## Supplied material:
Lemma goes_to (i : nat) (pc : writer_pc) (x : system H S) :
  sys_safe x → writer_safe (db x) pc → goes_on x (Ok (goto i pc (db x) x)).
Proof. intros Hx Hpc. eexists. split; [done|]. split; [|done]. apply goto_safe; [done|apply Hx|done..]. Qed.

Lemma writer_step_safe (o : oracle) (i : nat) (pc : writer_pc) (x : system H S) :
  sys_safe x → writer_safe (db x) pc → goes_on x (writer_step o i pc x).
Proof.
  intros Hx Hpc. pose proof (ss_db x Hx) as Hs.
  assert (has_ring (db x) (active (db x))) as Ha by (apply (sf_refs _ Hs); by left).
  destruct pc; cbn [writer_step writer_safe] in *.
  - by exists x.
  - case_decide; [|by apply goes_to]. eexists. split; [done|]. split; [by apply return_safe|done].
  - destruct (classify_safe o p (db x) Hs Hpc) as (d & it & -> & Hs' & Hg & Hc). cbn [rbind].
    eexists. split; [done|]. split; [by apply goto_safe|done].
  - case_decide; by apply goes_to.
  - by apply goes_to.
  - destruct Hpc as [Hit Hb]. destruct (get_safe b (db x) Hs Hb) as (s & -> & Hr). cbn [rbind].
    case_decide; by apply goes_to.
  - destruct Hpc as (Hit & Hb & Hp).
    destruct (ring_step_safe item b pc (db x) Hs Hb Hit Hp) as (d & next & -> & Hs' & Hg & Hn). cbn [rbind].
    assert (sys_safe x → ∀ pc', writer_safe d pc' → goes_on x (Ok (goto i pc' d x))) as Hto.
    { intros _ pc' Hpc'. eexists. split; [done|]. split; [by apply goto_safe|done]. }
    pose proof Hg as (Esz & He & Hrg).
    destruct next as [pc'|[err|]]; apply Hto; try done; cbn; rewrite ?Esz; [|by eapply carries_extends].
    split; [by eapply carries_extends|]. auto.
  - destruct (safe_set_count (int32 (count (db x) + 1)) (db x) Hs). eexists. split; [done|].
    split; [by apply return_safe|done].
  - destruct (writeLock x); [by exists x|]. eexists. split; [done|].
    split; [by apply set_writeLock_safe, goto_safe|done].
  - by apply goes_to.
  - destruct Hpc as [Hit Hb]. destruct (get_safe b (db x) Hs Hb) as (s & -> & Hr). cbn [rbind].
    case_decide; (apply goes_to; [done|]); [by split|done].
  - destruct Hpc as [Hit Hp].
    destruct (switch_step_safe o (AWriter i) pc (switchLock x) (db x) Hs Hp) as
      (d & l & next & -> & Hs' & Hg & Hn). cbn [rbind].
    eexists. split; [done|]. split; [apply set_switchLock_safe, goto_safe; try done|done].
    pose proof Hg as (_ & He & _). destruct next; cbn; [split; [|done]|]; by eapply carries_extends.
  - by apply goes_to.
  - destruct Hpc as [Hit Hb]. destruct (get_safe b (db x) Hs Hb) as (s & -> & Hr). cbn [rbind].
    case_decide; by apply goes_to.
  - destruct Hpc as (Hit & Hb & Hp).
    destruct (ring_step_safe item b pc (db x) Hs Hb Hit Hp) as (d & next & -> & Hs' & Hg & Hn). cbn [rbind].
    pose proof Hg as (Esz & He & Hrg).
    destruct next as [pc'|[err|]]; (eexists; split; [done|]); (split; [apply goto_safe; try done|done]).
    cbn. rewrite Esz. split; [by eapply carries_extends|]. auto.
  - destruct (safe_set_count (int32 (count (db x) + 1)) (db x) Hs). eexists. split; [done|].
    split; [by apply goto_safe|done].
  - eexists. split; [done|]. split; [by apply set_writeLock_safe, return_safe|done].
Qed.

Lemma monitor_step_safe (o : oracle) (x : system H S) : sys_safe x → goes_on x (monitor_step o x).
Proof.
  intros Hx. pose proof (ss_db x Hx) as Hs. unfold monitor_step. destruct (monitor x) as [|pc] eqn:Em.
  - destruct (swapper (db x)); [|by exists x]. unfold needSwitch. destruct (poll _ _) as [cond conf].
    eexists. split; [done|]. split; [|done].
    eapply (sys_safe_db _ x); try done; [destruct Hs; by constructor|by left|right].
    destruct (SwitchStrategy.needSwitch _ _ _ _ _); [by constructor|done].
  - pose proof (ss_monitor x Hx) as Hm. rewrite Em in Hm.
    destruct (switch_step_safe o AMonitor pc (switchLock x) (db x) Hs Hm) as
      (d & l & next & -> & Hs' & Hg & Hn). cbn [rbind].
    eexists. split; [done|]. split; [apply set_switchLock_safe, (sys_safe_db d x); try done|done]; [by left|].
    right. by destruct next.
Qed.

(** ** Traces *)

Record trace_safe (t : trace H S) : Prop := {
  ts_sys : sys_safe (sys t);
  ts_chunks : Forall (chunk_safe (mem_of t)) (chunks t)
}.

(** What is asked for: [Write] is given a slice of 1 byte to 2 GiB of mapped
    memory, and users store to mapped memory. *)
Definition harmless (ev : trace_event) (t : trace H S) : Prop :=
  match ev with
  | TRun (EvCall _ p) => 0 < slen p < 2 ^ 31 ∧ is_Some (slice_bytes (mem_of t) p)
  | TRun (EvRelease _) => False
  | TStore p l => 0 < p ∧ p + Z.of_nat (length l) ≤ brk (mem_of t)
  | _ => True
  end.

Fixpoint harmless_all (evs : list trace_event) (t : trace H S) : Prop :=
  match evs with
  | [] => True
  | ev :: evs =>
      harmless ev t ∧
      match trace_step range ev t with
      | Ok t => harmless_all evs t
      | _ => True
      end
  end.

Lemma chunks_grow (d d' : DoubleBuffer H S) (cs : list (DataChunk free_action)) :
  grows d d' → Forall (chunk_safe (mem (objs d))) cs → Forall (chunk_safe (mem (objs d'))) cs.
Proof.
  intros (_ & He & _) Hcs. eapply Forall_impl; [exact Hcs|]. intros c. by apply chunk_safe_extends.
Qed.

## What you need to do:
Using the entries above, copy exactly the lines from the one containing "Lemma chunks_grow (d" through the last, both included.

## Completed task:
Lemma chunks_grow (d d' : DoubleBuffer H S) (cs : list (DataChunk free_action)) :
  grows d d' → Forall (chunk_safe (mem (objs d))) cs → Forall (chunk_safe (mem (objs d'))) cs.
Proof.
  intros (_ & He & _) Hcs. eapply Forall_impl; [exact Hcs|]. intros c. by apply chunk_safe_extends.
Qed.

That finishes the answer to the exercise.